Anu Partanen’s new book challenges ‘socialist nanny state’ stereotypes of her native Finland, and its neighbours.

Crawford Kilian 22 Jul 2016TheTyee.ca

Crawford Kilian is a contributing editor of The Tyee.

Canada and the United States have taken a lot of flak from critics who’d like them to be more like the social democracies collectively known as the “Nordics”: Finland, Sweden, Denmark, Norway, and Iceland. Now a naturalized American from Finland has made the strongest case yet that the U.S. (and by implication Canada) really need to go Nordic.

Anu Partanen was thriving as a journalist in Helsinki when she met and fell in love with an American academic. She followed him back to New York City, where she suffered severe culture shock. Aspects of life in Finland that she’d always taken for granted were now gone: health care, free public and post-secondary education, affordable day care and reasonable job prospects – not mention housing.

She was now in a country where all those givens had to be fought for, and paid for.
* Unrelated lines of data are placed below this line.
(* ===== verification/Json.v ===== *)
(** * JSON texts

    [JSON.stringify] on the values the program hashes: a flat object of strings, integers and
    [null]. A printed object determines its values: no string can end early and be continued by
    the next field. *)

From S2P Require Import Prelude.

Inductive jvalue := JNull | JStr (s : str) | JNum (n : Z).

Definition quoteChar : ascii := "034"%char.

Definition hexDigit (n : N) : ascii := ascii_of_N (if (n <? 10)%N then 48 + n else 87 + n)%N.

(** The escape of one code unit. *)
Definition jsonEscape (c : ascii) : str :=
  let n := code c in
  if (n =? 34)%N then ["\"%char; quoteChar]
  else if (n =? 92)%N then js "\\"
  else if (n =? 8)%N then js "\b"
  else if (n =? 9)%N then js "\t"
  else if (n =? 10)%N then js "\n"
  else if (n =? 12)%N then js "\f"
  else if (n =? 13)%N then js "\r"
  else if (n <? 32)%N then "\u00" ++ [hexDigit (n / 16); hexDigit (n mod 16)]
  else [c].

Definition jsonQuote (s : str) : str := quoteChar :: flat_map jsonEscape s ++ [quoteChar].

Definition stringifyValue (v : jvalue) : str :=
  match v with JNull => js "null" | JStr s => jsonQuote s | JNum n => showZ n end.

Definition stringifyField (f : str * jvalue) : str := jsonQuote f.1 ++ ":" ++ stringifyValue f.2.

Definition stringifyObject (fields : list (str * jvalue)) : str :=
  "{" ++ join "," (map stringifyField fields) ++ "}".

(** ** Printed values are a prefix code *)

(** No escape is a prefix of another one, nor begins with the closing quote. *)
Lemma jsonEscape_prefix c d x y : jsonEscape c ++ x = jsonEscape d ++ y -> c = d /\ x = y.
Proof.
  assert (all_ascii (fun c => all_ascii (fun d =>
    eqc c d || negb (startsWith (jsonEscape c) (jsonEscape d)))) = true) as Hall
    by (vm_compute; reflexivity).
  assert (forall c d k, jsonEscape c = jsonEscape d ++ k -> c = d) as Hp.
  { intros a b k E. apply (all_ascii_spec _ a) in Hall. cbv beta in Hall.
    apply (all_ascii_spec _ b) in Hall. cbv beta in Hall.
    rewrite E, startsWith_app, orb_false_r in Hall. by apply eqc_true. }
  clear Hall. intros E. assert (c = d) as ->.
  { apply app_eq_inv in E as [(k & E & _)|(k & E & _)]; [by eapply Hp|symmetry; by eapply Hp]. }
  split; [done|]. by apply app_inv_head in E.
Qed.

Lemma jsonEscape_not_quote c x y : jsonEscape c ++ x <> quoteChar :: y.
Proof.
  assert (all_ascii (fun c => negb (startsWith (jsonEscape c) [quoteChar]) &&
    bool_decide (jsonEscape c <> [])) = true) as Hall by (vm_compute; reflexivity).
  apply (all_ascii_spec _ c) in Hall. cbv beta in Hall. to_prop.
  destruct (jsonEscape c) as [|e es] eqn:E; [done|]. intros [= -> _].
  by rewrite startsWith_one, eqc_refl in *.
Qed.

Lemma jsonQuote_prefix s t x y : jsonQuote s ++ x = jsonQuote t ++ y -> s = t /\ x = y.
Proof.
  unfold jsonQuote. intros [= E]. rewrite <- !app_assoc in E.
  revert t E. induction s as [|c s IH]; intros [|d t] E; cbn [flat_map app] in E.
  - by simplify_eq.
  - rewrite <- app_assoc in E. symmetry in E. by apply jsonEscape_not_quote in E.
  - rewrite <- app_assoc in E. by apply jsonEscape_not_quote in E.
  - rewrite <- !app_assoc in E. apply jsonEscape_prefix in E as [-> E].
    apply IH in E as [-> ->]. done.
Qed.

(** What follows a value. *)
Definition delimited (x : str) : Prop :=
  match x with c :: _ => c = ","%char \/ c = "}"%char | [] => False end.

Lemma intChars_split s t x y :
  forallb isIntChar s = true -> forallb isIntChar t = true -> delimited x -> delimited y ->
  s ++ x = t ++ y -> s = t /\ x = y.
Proof.
  intros Hs Ht Hx Hy. revert t Ht. induction s as [|c s IH]; intros [|d t] Ht E; cbn in *.
  - done.
  - destruct x as [|e x]; [done|]. simplify_eq. apply andb_true_iff in Ht as [Hd _].
    destruct Hx as [->| ->]; by vm_compute in Hd.
  - destruct y as [|e y]; [done|]. simplify_eq. apply andb_true_iff in Hs as [Hd _].
    destruct Hy as [->| ->]; by vm_compute in Hd.
  - simplify_eq. apply andb_true_iff in Hs as [_ Hs], Ht as [_ Ht].
    destruct (IH Hs t Ht) as [-> ->]; done.
Qed.

(** The first character tells the kinds of values apart. *)
Definition jkind (v : jvalue) (c : ascii) : bool :=
  match v with JNull => eqc c "n" | JStr _ => eqc c quoteChar | JNum _ => isIntChar c end.

Lemma stringifyValue_head v : exists c s, stringifyValue v = c :: s /\ jkind v c = true.
Proof.
  destruct v as [|s|n]; cbn [stringifyValue jkind]; [by eexists _, _|by eexists _, _|].
  apply showZ_head.
Qed.

Lemma stringifyValue_prefix v w x y :
  delimited x -> delimited y -> stringifyValue v ++ x = stringifyValue w ++ y -> v = w /\ x = y.
Proof.
  intros Hx Hy E.
  destruct (stringifyValue_head v) as (c & s & Ev & Hc), (stringifyValue_head w) as (d & t & Ew & Hd).
  assert (c = d) as -> by (rewrite Ev, Ew in E; by simplify_eq).
  destruct v as [|sv|n], w as [|sw|m]; cbn [jkind] in Hc, Hd;
    try (repeat match goal with H : eqc _ _ = true |- _ => apply eqc_true in H end; subst; done).
  - cbn in E. by simplify_eq.
  - cbn [stringifyValue] in E. apply jsonQuote_prefix in E as [-> ->]. done.
  - cbn [stringifyValue] in E.
    destruct (intChars_split _ _ _ _ (showZ_chars n) (showZ_chars m) Hx Hy E) as [->%showZ_inj ->].
    done.
Qed.

(** ** Objects *)

Lemma stringifyField_prefix k v w x y :
  delimited x -> delimited y ->
  stringifyField (k, v) ++ x = stringifyField (k, w) ++ y -> v = w /\ x = y.
Proof.
  intros Hx Hy E. unfold stringifyField in E. cbn [fst snd] in E. rewrite <- !app_assoc in E.
  apply jsonQuote_prefix in E as [_ E]. apply app_inv_head in E. by apply stringifyValue_prefix.
Qed.

Lemma stringifyFields_inj (ks : list str) (vs ws : list jvalue) :
  length vs = length ks -> length ws = length ks -> ks <> [] ->
  join "," (map stringifyField (zip ks vs)) ++ "}" = join "," (map stringifyField (zip ks ws)) ++ "}" ->
  vs = ws.
Proof.
  revert vs ws. induction ks as [|k ks IH]; intros [|v vs] [|w ws] Hv Hw Hne E; try done.
  cbn in Hv, Hw. destruct ks as [|k' ks].
  - destruct vs, ws; [|done..]. cbn [zip zip_with map join] in E.
    apply stringifyField_prefix in E as [-> _]; [done|by right..].
  - destruct vs as [|v' vs], ws as [|w' ws]; [done..|].
    change (zip (k :: k' :: ks) (?a :: ?b)) with ((k, a) :: zip (k' :: ks) b) in E.
    cbn [map] in E. rewrite !join_cons in E by done. rewrite <- !app_assoc in E.
    apply stringifyField_prefix in E as [-> E]; [|by left..].
    f_equal. apply app_inv_head in E. apply IH; [cbn in *; lia..|done|done].
Qed.

Lemma stringifyObject_inj ks vs ws :
  length vs = length ks -> length ws = length ks -> ks <> [] ->
  stringifyObject (zip ks vs) = stringifyObject (zip ks ws) -> vs = ws.
Proof.
  unfold stringifyObject. intros Hv Hw Hne [= E]. by eapply stringifyFields_inj.
Qed.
If Partanen had taken her Finnish benefits for granted, Americans seemed to take it equally for granted that such benefits must depend entirely on having a good employer or a good family.

Stranger still, the Americans thought themselves super-individualists when their well-being depended entirely on such relationships. Question those relationships for a moment, and you might lose your job, your family, your status, and your home.

“I was used to hearing the Nordic countries dismissed as ‘socialist nanny states,’” Partanen writes. “But ironically it was here in America that businesses trying to manufacture products and make a buck had somehow gotten saddled with the nanny’s job of taking care of their employees’ health.”

Partanen turned to Nordic thinkers to make sense of her situation and discovered what she describes as “the Swedish theory of love”:

“The core idea is that authentic love and friendship are possible only between individuals who are independent and equal. This notion represents exactly the values that I grew up with and that I feel are most dear to Finns as well as people from other Nordic nations, not just Swedes, so I like to call it ‘the Nordic theory of love.’”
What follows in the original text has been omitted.